What you need to do:
Take the lines below beginning at the line that has "computation [M pyobj], a" and stopping after the line that has "(f : float)", and print them exactly as they are, with no other lines.

==== Dataset extract

(** * Obsidian MCP server: tool adapters and the search-and-scan workflow

    A shallow embedding of [src/main.py].  Every tool is an [async def] that
    builds one HTTP request (the workflow: one search request and then one
    fetch per candidate), inspects the response and returns a Python object.

    - Python objects coming out of [response.json()] and going back to the
      caller are values of [pyobj].
    - The remote services are an oracle [http : request -> outcome response]:
      a call either raises (transport failure, timeout, invalid URL) or
      answers with a response whose [json] may itself raise.
    - Effects are written to a trace: the requests sent, the loguru log
      lines, the [ctx.error] notifications and what is printed.  A tool is a
      computation [M pyobj], a pair of an outcome and the trace it left.
    - [try: ... except Exception as e: ...] is [try_except].

    Strings are byte strings holding UTF-8; [kw in s] on UTF-8 text is the
    byte-level substring test [py_in]. *)

From Stdlib Require Import String Ascii ZArith List Bool Lia.
From Stdlib Require Import DecimalString PrimFloat.
Import ListNotations.
Open Scope string_scope.
Open Scope Z_scope.

(** ** Python objects *)

#[local] Set Warnings "-register-all".

Inductive pyobj : Type :=
| PyNone
| PyBool (b : bool)
| PyInt (z : Z)
| PyFloat (f : float)
| PyStr (s : string)
| PyList (l : list pyobj)
| PyDict (kvs : list (string * pyobj)).

(** [type(o).__name__] *)
Definition type_name (o : pyobj) : string :=
  match o with
  | PyNone => "NoneType"
  | PyBool _ => "bool"
  | PyInt _ => "int"
  | PyFloat _ => "float"
  | PyStr _ => "str"
  | PyList _ => "list"
  | PyDict _ => "dict"
  end.

(** [bool(o)]: what [if not o] tests. *)
Definition truthy (o : pyobj) : bool :=
  match o with
  | PyNone => false
  | PyBool b => b
  | PyInt z => negb (z =? 0)
  | PyFloat f => negb (PrimFloat.is_zero f)
  | PyStr s => negb (String.eqb s "")
  | PyList l => match l with [] => false | _ => true end
  | PyDict kvs => match kvs with [] => false | _ => true end
  end.

(** [d[k]] lookup in a dict kept as an association list. *)
Fixpoint dict_lookup (k : string) (kvs : list (string * pyobj)) : option pyobj :=
  match kvs with
  | [] => None
  | (k', v) :: rest => if String.eqb k k' then Some v else dict_lookup k rest
  end.

Definition keys (kvs : list (string * pyobj)) : list string := map fst kvs.

(** [str(n)] for an [int]. *)
Definition str_int (z : Z) : string := NilZero.string_of_int (Z.to_int z).

(** [kw in s] for two [str]. *)
Fixpoint py_in (kw s : string) : bool :=
  String.prefix kw s ||
  match s with
  | EmptyString => false
  | String _ s' => py_in kw s'
  end.

(** Bytes [10xxxxxx] continue a UTF-8 code point. *)
Definition is_continuation (c : ascii) : bool :=
  let n := N_of_ascii c in ((128 <=? n) && (n <? 192))%N.

(** The characters of a [str], as iterating over it yields them. *)
Fixpoint code_points (s : string) : list string :=
  match s with
  | EmptyString => []
  | String c s' =>
      match s' with
      | EmptyString => [String c EmptyString]
      | String d _ =>
          if is_continuation d then
            match code_points s' with
            | cp :: rest => String c cp :: rest
            | [] => [String c EmptyString]
            end
          else String c EmptyString :: code_points s'
      end
  end.

(** ** Exceptions and outcomes *)

Inductive exn : Type :=
| AttributeError (msg : string)
| TypeError (msg : string)
| HTTPError (msg : string)         (* raised by the httpx client call *)
| JSONDecodeError (msg : string).  (* raised by response.json() *)

(** [str(e)] *)
Definition str_exn (e : exn) : string :=
  match e with
  | AttributeError msg | TypeError msg | HTTPError msg | JSONDecodeError msg => msg
  end.

Inductive outcome (A : Type) : Type :=
| Returns (a : A)
| Raises (e : exn).
Arguments Returns {A} a.
Arguments Raises {A} e.

(** [o.get(key, default)]: only a dict has [get]. *)
Definition py_get (o : pyobj) (key : string) (default : pyobj) : outcome pyobj :=
  match o with
  | PyDict kvs =>
      Returns (match dict_lookup key kvs with Some v => v | None => default end)
  | _ => Raises (AttributeError ("'" ++ type_name o ++ "' object has no attribute 'get'"))
  end.

(** The items [for item in o] goes through. *)
Definition py_iter (o : pyobj) : outcome (list pyobj) :=
  match o with
  | PyList l => Returns l
  | PyDict kvs => Returns (map PyStr (keys kvs))
  | PyStr s => Returns (map PyStr (code_points s))
  | _ => Raises (TypeError ("'" ++ type_name o ++ "' object is not iterable"))
  end.

(** ** HTTP *)

Inductive http_method : Type := GET | POST | PUT.

Record request : Type := mkRequest {
  method : http_method;
  url : string;
  headers : list (string * string);
  params : list (string * string);
  data : option string;
  timeout : Z
}.

Record response : Type := mkResponse {
  status_code : Z;
  text : string;
  json : outcome pyobj;
  response_url : string
}.

(** ** Effects *)

Inductive log_level : Type := DEBUG | WARNING | ERROR.

Inductive event : Type :=
| Sent (r : request)
| Logged (level : log_level) (msg : string)
| CtxError (msg : string)
| Printed (s : string).

Definition M (A : Type) : Type := (outcome A * list event)%type.

Definition ret {A} (a : A) : M A := (Returns a, []).

Definition bind {A B} (m : M A) (k : A -> M B) : M B :=
  match m with
  | (Returns a, t) => let (r, t') := k a in (r, (t ++ t')%list)
  | (Raises e, t) => (Raises e, t)
  end.

Definition lift {A} (o : outcome A) : M A := (o, []).

Definition emit (e : event) : M unit := (Returns tt, [e]).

========

Exercise solution:
      computation [M pyobj], a pair of an outcome and the trace it left.
    - [try: ... except Exception as e: ...] is [try_except].

    Strings are byte strings holding UTF-8; [kw in s] on UTF-8 text is the
    byte-level substring test [py_in]. *)

From Stdlib Require Import String Ascii ZArith List Bool Lia.
From Stdlib Require Import DecimalString PrimFloat.
Import ListNotations.
Open Scope string_scope.
Open Scope Z_scope.

(** ** Python objects *)

#[local] Set Warnings "-register-all".

Inductive pyobj : Type :=
| PyNone
| PyBool (b : bool)
| PyInt (z : Z)
| PyFloat (f : float)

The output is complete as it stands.